With each win, Serena Williams changed the course of tennis

Throughout her career on the tennis court, Serena Williams won 23 grand slam titles — a grand slam encompasses a win at all four major tennis championships that year — and Serena accomplished that a staggering number of times.

But that is not all Serena has accomplished. Since 1995, she has garnered 858 tour victories, 73 singles titles, and added an Olympic gold medal to her name, per ESPN. It's a career that has been decorated with medals and trophies, something Serena set her sights on when she first began playing. Back in 2003, Serena opened up to Oprah about that mindset and how her father encouraged her and Venus Williams to pick a tournament they wanted to win — knowing they would win it. "I said Wimbledon," Serena explained. And she did win Wimbledon seven times — and almost all of the other tournaments as well.

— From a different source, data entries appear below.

(** C4, amended. Let a subdirectory of a parent have exactly one code
    file and no subdirectory, the parent's entries all being readable by
    [statSync] and the subdirectory not being ignored. Then
    [shouldDocument] declines the subdirectory; if its file can be read,
    is within the per-file size limit and is not empty, the parent's
    child content has the entry for the subdirectory whose text ends
    with the file's content, verbatim, between code fences; and if the
    file exceeds the limit, cannot be read or is empty, the collector
    returns, without an exception, a list with no inlined entry for the
    subdirectory. *)
Theorem single_file_directory_inlined (parent name file : string) (names : list string) :
  let subdir := Path.join parent name in
  let inlined := getSingleFileSubdirectories config shouldIgnore options disk parent in
  readdirSync disk parent = Some names →
  (∀ n, n ∈ names → is_Some (disk !! Path.join parent n)) →
  name ∈ names →
  (∃ size listing writable, disk !! subdir = Some (EDir size listing writable)) →
  respectGitignore options && shouldIgnore subdir = false →
  getCodeFiles config shouldIgnore options disk subdir = [file] →
  hasSubdirectories shouldIgnore options disk subdir = false →
  shouldDocument config subdir
    (getCodeFiles config shouldIgnore options disk subdir)
    (hasSubdirectories shouldIgnore options disk subdir) = false
  ∧ (∀ text stats,
       statSync disk file = Ok stats → st_size stats ≤ maxFileSize config →
       readFile disk file = Ok text → text ≠ "" →
       let item := {| cc_path := subdir;
                      cc_content := singleFileText parent subdir file text |} in
       item ∈ inlined
       ∧ item ∈ getSubdirectoryDocs config shouldIgnore options disk parent ++ inlined
       ∧ ∃ before, cc_content item = before +:+ ("```" +:+ nl +:+ text +:+ nl +:+ "```"))
  ∧ ((∃ stats, statSync disk file = Ok stats ∧ maxFileSize config < st_size stats)
     ∨ (∃ m, readFile disk file = Throw m)
     ∨ readFile disk file = Ok "" →
     c_getSingleFileSubdirectories (DirectoryCrawler config shouldIgnore options parent)
       disk parent = Ok inlined
     ∧ ∀ item, item ∈ inlined → cc_path item ≠ subdir).
Proof.
  intros subdir inlined Hdir Hstat Hname (dsize & listing & dwritable & Hsub) Hign Hfiles
    Hnosub.
  split; [rewrite Hfiles, Hnosub; apply shouldDocument_single|].
  assert (Hsubdirs : ∃ subdirs,
    filterR (isSubdirectory shouldIgnore options disk) (Path.join parent <$> names)
    = Ok subdirs
    ∧ ∀ x, x ∈ subdirs ↔ x ∈ Path.join parent <$> names
                        ∧ isSubdirectory shouldIgnore options disk x = Ok true).
  { apply filterR_total. intros x (n & -> & Hn)%list_elem_of_fmap.
    destruct (Hstat n Hn) as [e He]. unfold isSubdirectory, statSync. rewrite He.
    destruct e; by eexists. }
  destruct Hsubdirs as (subdirs & Hfilter & Hiff).
  assert (Hin : subdir ∈ subdirs).
  { apply Hiff. split; [apply list_elem_of_fmap; by exists name|].
    unfold isSubdirectory, statSync. rewrite Hsub. cbn. f_equal.
    destruct (respectGitignore options); [|done]. cbn in *. by rewrite Hign. }
  assert (Hinl : inlined = subdirs ≫= singleFileOf config shouldIgnore options disk parent).
  { unfold inlined, getSingleFileSubdirectories. by rewrite Hdir, Hfilter. }
  split.
  - intros text stats Hst Hsize Hread Hne item.
    assert (Hitem : item ∈ inlined).
    { rewrite Hinl. apply list_elem_of_bind. exists subdir. split; [|done].
      unfold singleFileOf. rewrite Hfiles.
      unfold readFileContent. rewrite Hst.
      replace (maxFileSizeKb (fileProcessing config) * 1024 <? st_size stats) with false
        by (symmetry; apply Z.ltb_ge; unfold maxFileSize in Hsize; lia).
      rewrite Hread. unfold truthy.
      replace (String.eqb text "") with false by (symmetry; by apply String.eqb_neq).
      by apply list_elem_of_singleton. }
    split; [done|]. split; [apply elem_of_app; by right|].
    apply singleFileText_fenced.
  - intros Hbad. split; [done|].
    intros item Hitem Hpath. rewrite Hinl in Hitem.
    apply list_elem_of_bind in Hitem as (s & Hitem & Hs).
    pose proof (singleFileOf_path _ _ _ Hitem) as Hp. rewrite Hpath in Hp. subst s.
    unfold singleFileOf in Hitem. rewrite Hfiles in Hitem.
    unfold readFileContent in Hitem.
    destruct Hbad as [(stats & Hst & Hbig) | [[m Hread] | Hread]].
    + rewrite Hst in Hitem.
      replace (maxFileSizeKb (fileProcessing config) * 1024 <? st_size stats) with true
        in Hitem by (symmetry; apply Z.ltb_lt; unfold maxFileSize in Hbig; lia).
      by apply elem_of_nil in Hitem.
    + destruct (statSync disk file) as [stats|]; [|by apply elem_of_nil in Hitem].
      destruct (_ <? _); [by apply elem_of_nil in Hitem|].
      rewrite Hread in Hitem. by apply elem_of_nil in Hitem.
    + destruct (statSync disk file) as [stats|]; [|by apply elem_of_nil in Hitem].
      destruct (_ <? _); [by apply elem_of_nil in Hitem|].
      rewrite Hread in Hitem. by apply elem_of_nil in Hitem.
Qed.

End CollectorFacts.

(** The single-file directory of the end-to-end example, inlined in the
    child content of the root. *)
Lemma single_file_directory_inlined_witness :
  let disk := disk_of "/proj" Fixtures.singleFileProject in
  {| cc_path := "/proj/sub";
     cc_content :=
       singleFileText "/proj" "/proj/sub" "/proj/sub/b.ts" "export const b = 2;" |}
    ∈ getSingleFileSubdirectories defaultConfig (λ _, false) Fixtures.crawlerOptions
        disk "/proj".
Proof.
  intros disk.
  destruct (single_file_directory_inlined defaultConfig (λ _, false)
              Fixtures.crawlerOptions disk "/proj" "sub" "/proj/sub/b.ts" ["a.ts"; "sub"])
    as (_ & H & _).
  - reflexivity.
  - intros n Hn. apply (bool_decide_unpack _).
    apply elem_of_cons in Hn as [->|Hn]; [by vm_compute|].
    apply list_elem_of_singleton in Hn as ->. by vm_compute.
  - by_compute.
  - by exists 4096, (Some ["b.ts"]), true.
  - reflexivity.
  - reflexivity.
  - reflexivity.
  - destruct (H "export const b = 2;" {| st_isDirectory := false; st_size := 30 |})
      as (Hin & _); [reflexivity | by_compute | reflexivity | done | exact Hin].
Defined.

(** C4 as stated fails for an empty file: the subdirectory has exactly one
    code file, within the size limit, and no subdirectory, yet the
    parent's child content has no entry for it. *)
Lemma empty_single_file_not_inlined :
  let disk := disk_of "/proj" Fixtures.emptyFileProject in
  getCodeFiles defaultConfig (λ _, false) Fixtures.crawlerOptions disk "/proj/sub"
  = ["/proj/sub/b.ts"]
  ∧ hasSubdirectories (λ _, false) Fixtures.crawlerOptions disk "/proj/sub" = false
  ∧ readFileContent defaultConfig disk "/proj/sub/b.ts" = Some ""
  ∧ getSingleFileSubdirectories defaultConfig (λ _, false) Fixtures.crawlerOptions
      disk "/proj" = []
  ∧ getSubdirectoryDocs defaultConfig (λ _, false) Fixtures.crawlerOptions disk "/proj" = [].
Proof. by vm_compute. Qed.


(** ** The order on arbitrary trees, and the leaf directories *)

Lemma collectLeafDirs_unfold (dir : Directory) (result : list string) :
  collectLeafDirs dir result
  = if isLeaf dir then result ++ [dir_path dir]
    else collectLeafSubdirs (subdirectories dir) result.
Proof.
  destruct dir as [p n subs files leaf]. cbn [collectLeafDirs isLeaf subdirectories dir_path].
  destruct leaf; [done|].
  revert result. induction subs as [|d subs IH]; intros result; [done|].
  exact (IH (collectLeafDirs d result)).
Qed.

(** [processDir] keeps the state consistent, only appends to the array,
    appends only paths of the tree it is given, and leaves the path of
    that tree in the set. *)
Lemma processDir_consistent (d : Directory) :
  ∀ st, consistent st →
        consistent (processDir d st)
        ∧ (∃ new, allDirs (processDir d st) = allDirs st ++ new
                  ∧ ∀ q, q ∈ new → q ∈ all_paths d)
        ∧ dir_path d ∈ processedDirs (processDir d st).
Proof.
  induction d as [p n subs files leaf IH] using Directory_ind. intros st Hst.
  rewrite processDir_unfold. cbn [subdirectories dir_path].
  assert (Hsubs : ∀ st, consistent st →
            consistent (processSubdirs subs st)
            ∧ ∃ new, allDirs (processSubdirs subs st) = allDirs st ++ new
                     ∧ ∀ q, q ∈ new → q ∈ subs ≫= all_paths).
  { clear st Hst. induction subs as [|d subs IHsubs]; intros st Hst.
    - split; [done|]. exists []. split; [by rewrite app_nil_r|]. by intros q ?%elem_of_nil.
    - apply Forall_cons in IH as [IHd IH]. specialize (IHsubs IH).
      rewrite processSubdirs_cons.
      destruct (bool_decide (dir_path d ∈ processedDirs st)).
      + destruct (IHsubs st Hst) as (Hc & new & Heq & Hnew).
        split; [done|]. exists new. split; [done|].
        intros q Hq. rewrite bind_cons. apply elem_of_app. right. by apply Hnew.
      + destruct (IHd st Hst) as (Hc1 & (new1 & Heq1 & Hnew1) & _).
        destruct (IHsubs _ Hc1) as (Hc & new & Heq & Hnew).
        split; [done|]. exists (new1 ++ new). split.
        * by rewrite Heq, Heq1, <- app_assoc.
        * intros q [Hq|Hq]%elem_of_app; rewrite bind_cons; apply elem_of_app;
            [left; by apply Hnew1 | right; by apply Hnew]. }
  destruct (Hsubs st Hst) as ([Hnd Hset] & new & Heq & Hnew).
  cbv zeta. destruct (bool_decide (p ∈ processedDirs (processSubdirs subs st))) eqn:Hp.
  - apply bool_decide_eq_true in Hp. split; [done|]. split; [|done].
    exists new. split; [done|]. intros q Hq. rewrite all_paths_unfold.
    apply elem_of_cons. right. by apply Hnew.
  - apply bool_decide_eq_false in Hp. unfold consistent. cbn [allDirs processedDirs].
    split; [|split].
    + split.
      * apply NoDup_app. split; [done|]. split; [|apply NoDup_singleton].
        intros q Hq ->%list_elem_of_singleton. apply Hp. by apply Hset.
      * intros q. rewrite elem_of_union, elem_of_singleton, elem_of_app,
          list_elem_of_singleton. by rewrite Hset.
    + exists (new ++ [p]). split; [by rewrite Heq, <- app_assoc|].
      intros q [Hq|Hq]%elem_of_app; rewrite all_paths_unfold; apply elem_of_cons;
        [right; by apply Hnew | left; by apply list_elem_of_singleton in Hq].
    + apply elem_of_union. right. by apply elem_of_singleton.
Qed.

(** X1. On every tree, also one in which a path occurs at several nodes,
    the list [createBottomUpOrder] returns has no path twice, holds only
    paths of the tree, and holds the path of the root. *)
Theorem createBottomUpOrder_no_duplicates (dirTree : Directory) :
  NoDup (createBottomUpOrder dirTree)
  ∧ (∀ q, q ∈ createBottomUpOrder dirTree → q ∈ all_paths dirTree)
  ∧ dir_path dirTree ∈ createBottomUpOrder dirTree.
Proof.
  unfold createBottomUpOrder.
  destruct (processDir_consistent dirTree {| allDirs := []; processedDirs := ∅ |})
    as ([Hnd Hset] & (new & Heq & Hnew) & Hroot).
  { split; [constructor|]. intros q. cbn. split; [by intros ?%elem_of_empty | by intros ?%elem_of_nil]. }
  split; [done|]. split; [|by apply Hset].
  intros q Hq. rewrite Heq in Hq. by apply Hnew.
Qed.

Section LeafFacts.

Variable shouldIgnore : string → bool.
Variable options : CrawlerOptions.

#[local] Arguments scanDirectory : simpl never.

Lemma scan_isLeaf (p : string) (n : Node) :
  leafFlagged (scanDirectory shouldIgnore options p n).
Proof.
  unfold leafFlagged. destruct n as [| [es|] |]; try done.
  unfold scanDirectory. fold scanDirectory.
  match goal with |- context [let '(_, _) := ?loop es in _] => destruct (loop es) as [subs files] end.
  cbn [isLeaf subdirectories]. rewrite bool_decide_eq_true. by destruct subs.
Qed.

Lemma subtrees_unfold (d : Directory) :
  subtrees d = d :: (subdirectories d ≫= subtrees).
Proof. by destruct d. Qed.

But to Serena, when playing, it was never about the win nor the person playing against her. "I just think about what I'm going to do on the court, technique-wise. I don't consider the person I'm playing," Serena said, explaining when she is on the court it's all about the game. "After all those years of practice, that is your moment, so you have to take it." And take it, she did. While when Serena stepped on the court focused on the technique needed to win, to those watching, she was simply taking another step toward greatness. 

Serena Williams uplifted athletes of all backgrounds

While the wins Serena Williams accomplished on the court were nothing short of incredible, for many, simply seeing her step on the court changed the trajectory of tennis forever.

A predominantly white, affluent sport, for many young athletes of color there didn't seem to be a future for them on the court — until they saw Williams. Williams stepped onto the court wearing braids, accepting her muscular appearance with confidence, and playing the sport with power — she showed young women that they could do the same. Opening up to TIME, Naomi Osaka explained if she hadn't seen Williams, she would have never begun playing tennis. "Her legacy definitely lives on through ... other women of color at the top of their game," Osaka said. "No one else has changed her sport as much as she did."

But despite knowing the change she brought, Williams rarely touches on that fact. Instead, she thanks her family and her sister for helping her pave the way. And that is exactly what she did following her loss at the 2022 U.S. Open. But while Williams begins her evolution away from tennis, it's not the last we will see of her, nor of her continuing to be the GOAT in different areas of her life — something she seems to have always known. "Even with what we've accomplished, there's still so much more to do outside tennis," Williams said back in 2003, foreshadowing her now future.